EXERCISE: Return every line of the listing exactly as written.

RECORDS FOR THE EXERCISE:
(* ===== verification/Wire.v ===== *)
(** * What a subscriber reads

    The frames the server writes, read back by the decoder: the members of a
    written object come out as they went in, and the data a publisher sent
    comes out as the same JSON value, although [compact] rewrote its text. *)
From S2P Require Import Prelude GoStd GoBytes Utf8 GoJson JsonFacts Frame Conn Handler.
From stdpp Require Import options.
Local Open Scope N_scope.

(** ** Compaction, piece by piece *)

(** The state [compact] is in after a text. *)
Fixpoint compact_state (inq esc : bool) (s : string) : bool * bool :=
  match s with
  | EmptyString => (inq, esc)
  | String c s' =>
      if inq then
        if esc then compact_state true false s'
        else if ord c =? 92 then compact_state true true s'
        else compact_state (negb (ord c =? 34)) false s'
      else if is_ws c then compact_state false false s'
      else compact_state (ord c =? 34) false s'
  end.

Lemma compact_app inq esc a b :
  (inq = false -> esc = false) ->
  compact inq esc (a +:+ b)
  = compact inq esc a +:+ (let '(q, e) := compact_state inq esc a in compact q e b).
Proof.
  revert inq esc. induction a as [|c a IH]; intros inq esc Hesc; str_simpl.
  { cbn. destruct inq; [done|]. by rewrite Hesc. }
  cbn [compact compact_state]. destruct inq; [|destruct (is_ws c)].
  - destruct esc; [|destruct (ord c =? 92)]; str_simpl; f_equal; by apply IH.
  - by apply IH.
  - str_simpl. f_equal. by apply IH.
Qed.

(** A text that leaves [compact] outside strings: it can be compacted alone. *)
Definition closed_text (s : string) : Prop := compact_state false false s = (false, false).

Lemma compact_closed a b :
  closed_text a -> compact false false (a +:+ b) = compact false false a +:+ compact false false b.
Proof. intros Ha. rewrite compact_app by done. by rewrite Ha. Qed.

Lemma compact_state_app inq esc a b :
  (inq = false -> esc = false) ->
  compact_state inq esc (a +:+ b)
  = (let '(q, e) := compact_state inq esc a in compact_state q e b).
Proof.
  revert inq esc. induction a as [|c a IH]; intros inq esc Hesc; str_simpl.
  { cbn. destruct inq; [done|]. by rewrite Hesc. }
  cbn [compact_state]. destruct inq; [|destruct (is_ws c)]; [|by apply IH|by apply IH].
  destruct esc; [|destruct (ord c =? 92)]; by apply IH.
Qed.

Lemma closed_app a b : closed_text a -> closed_text b -> closed_text (a +:+ b).
Proof. unfold closed_text. intros Ha Hb. rewrite compact_state_app by done. by rewrite Ha. Qed.

(** White space goes. *)
Lemma compact_ws w : string_forall is_ws w = true -> compact false false w = "" /\ closed_text w.
Proof.
  unfold closed_text. induction w as [|c w IH]; [done|]. cbn. intros [Hc Hw]%andb_true_iff.
  rewrite Hc. by apply IH.
Qed.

YOUR SOLUTION:
(* ===== verification/Wire.v ===== *)
(** * What a subscriber reads

    The frames the server writes, read back by the decoder: the members of a
    written object come out as they went in, and the data a publisher sent
    comes out as the same JSON value, although [compact] rewrote its text. *)
From S2P Require Import Prelude GoStd GoBytes Utf8 GoJson JsonFacts Frame Conn Handler.
From stdpp Require Import options.
Local Open Scope N_scope.

(** ** Compaction, piece by piece *)

(** The state [compact] is in after a text. *)
Fixpoint compact_state (inq esc : bool) (s : string) : bool * bool :=
  match s with
  | EmptyString => (inq, esc)
  | String c s' =>
      if inq then
        if esc then compact_state true false s'
        else if ord c =? 92 then compact_state true true s'
        else compact_state (negb (ord c =? 34)) false s'
      else if is_ws c then compact_state false false s'
      else compact_state (ord c =? 34) false s'
  end.

Lemma compact_app inq esc a b :
  (inq = false -> esc = false) ->
  compact inq esc (a +:+ b)
  = compact inq esc a +:+ (let '(q, e) := compact_state inq esc a in compact q e b).
Proof.
  revert inq esc. induction a as [|c a IH]; intros inq esc Hesc; str_simpl.
  { cbn. destruct inq; [done|]. by rewrite Hesc. }
  cbn [compact compact_state]. destruct inq; [|destruct (is_ws c)].
  - destruct esc; [|destruct (ord c =? 92)]; str_simpl; f_equal; by apply IH.
  - by apply IH.
  - str_simpl. f_equal. by apply IH.
Qed.

(** A text that leaves [compact] outside strings: it can be compacted alone. *)
Definition closed_text (s : string) : Prop := compact_state false false s = (false, false).

Lemma compact_closed a b :
  closed_text a -> compact false false (a +:+ b) = compact false false a +:+ compact false false b.
Proof. intros Ha. rewrite compact_app by done. by rewrite Ha. Qed.

Lemma compact_state_app inq esc a b :
  (inq = false -> esc = false) ->
  compact_state inq esc (a +:+ b)
  = (let '(q, e) := compact_state inq esc a in compact_state q e b).
Proof.
  revert inq esc. induction a as [|c a IH]; intros inq esc Hesc; str_simpl.
  { cbn. destruct inq; [done|]. by rewrite Hesc. }
  cbn [compact_state]. destruct inq; [|destruct (is_ws c)]; [|by apply IH|by apply IH].
  destruct esc; [|destruct (ord c =? 92)]; by apply IH.
Qed.

Lemma closed_app a b : closed_text a -> closed_text b -> closed_text (a +:+ b).
Proof. unfold closed_text. intros Ha Hb. rewrite compact_state_app by done. by rewrite Ha. Qed.

(** White space goes. *)
Lemma compact_ws w : string_forall is_ws w = true -> compact false false w = "" /\ closed_text w.
Proof.
  unfold closed_text. induction w as [|c w IH]; [done|]. cbn. intros [Hc Hw]%andb_true_iff.
  rewrite Hc. by apply IH.
Qed.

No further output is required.